#### TASK
The result should be every line that contains the word "ordered", taken from the material.

#### EXERCISE MATERIAL
Lemma health_step t op b g :
  consecutive_timeouts (health_of g (after cfg t op b)) =
    (if success_of g op then 0 else if timeout_of g op then consecutive_timeouts (health_of g b) + 1
     else consecutive_timeouts (health_of g b)) /\
  consecutive_disconnects (health_of g (after cfg t op b)) =
    (if success_of g op then 0 else if disconnect_of g op then consecutive_disconnects (health_of g b) + 1
     else consecutive_disconnects (health_of g b)).
Proof.
  destruct (is_streak op) eqn:Es; [|rewrite health_same by done; by destruct op].
  destruct op as [| | |g' code|g' code|g'|]; try done; simpl; unfold health_of, after; simpl.
  - destruct (decide (g = g')) as [->|Hg]; [rewrite lookup_insert_eq, (bool_decide_true (g' = g')) by done |
      rewrite lookup_insert_ne, (bool_decide_false (g = g')) by done]; done.
  - destruct (decide (g = g')) as [->|Hg]; [rewrite lookup_insert_eq, (bool_decide_true (g' = g')) by done |
      rewrite lookup_insert_ne, (bool_decide_false (g = g')) by done; case_goal]; done.
  - unfold record_gateway_success. destruct (decide (g = g')) as [->|Hg];
      [rewrite (bool_decide_true (g' = g')) by done | rewrite (bool_decide_false (g = g')) by done];
      destruct (gateway_health b !! g') eqn:E; simpl; rewrite ?lookup_insert_eq, ?E; try done.
    rewrite lookup_insert_ne by done. by case_goal.
Qed.

Lemma streaks_run tr b g :
  consecutive_timeouts (health_of g (run cfg tr b)) =
    streak (timeout_of g) (success_of g) tr (consecutive_timeouts (health_of g b)) /\
  consecutive_disconnects (health_of g (run cfg tr b)) =
    streak (disconnect_of g) (success_of g) tr (consecutive_disconnects (health_of g b)).
Proof.
  revert b. induction tr as [|[t op] tr IH]; intros b; simpl; [done|].
  destruct (health_step t op b g) as [<- <-]. apply IH.
Qed.

End Gates.

(** ** Theorems *)

(** C6: Seen from outside, the breaker is one textbook circuit breaker per
    pair of gateway and model behind the gates: for every history and every
    pair, the automaton [Circuit] (closed, counting failures; open; half open,
    counting probes) accepts what was done and answered, and ends in the state
    the tables show. *)
Theorem breaker_refines (cfg : Config) (t0 : Z) (tr : list (Z * Op)) (k : PairKey) :
  ordered t0 tr ->
  c_steps cfg k (observe cfg tr new_breaker) (Closed 0) =
    Some (view cfg (end_time t0 tr) (run cfg tr new_breaker) k).
Proof.
  intros Ho. destruct (run_sim cfg tr t0 new_breaker k (Counted_new cfg t0) Ho) as (c & Hs & <-). exact Hs.
Qed.

(** The tables are well formed after every history: a circuit is stored
    open exactly when its failures have reached the threshold and never stored
    half open, only half-open circuits count probes, never more than the limit,
    and a gateway is marked degraded (unhealthy) exactly when its streak of
    timeouts (disconnects) has reached the threshold; no time lies in the
    future. *)
Theorem breaker_invariant (cfg : Config) (t0 : Z) (tr : list (Z * Op)) :
  PositiveThresholds cfg -> ordered t0 tr ->
  BreakerOk cfg (end_time t0 tr) (run cfg tr new_breaker).
Proof. intros Hp Ho. apply BreakerOk_run; [done | apply BreakerOk_new | done]. Qed.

#### RESULT FOR THIS EXERCISE
  ordered t0 tr ->
  PositiveThresholds cfg -> ordered t0 tr ->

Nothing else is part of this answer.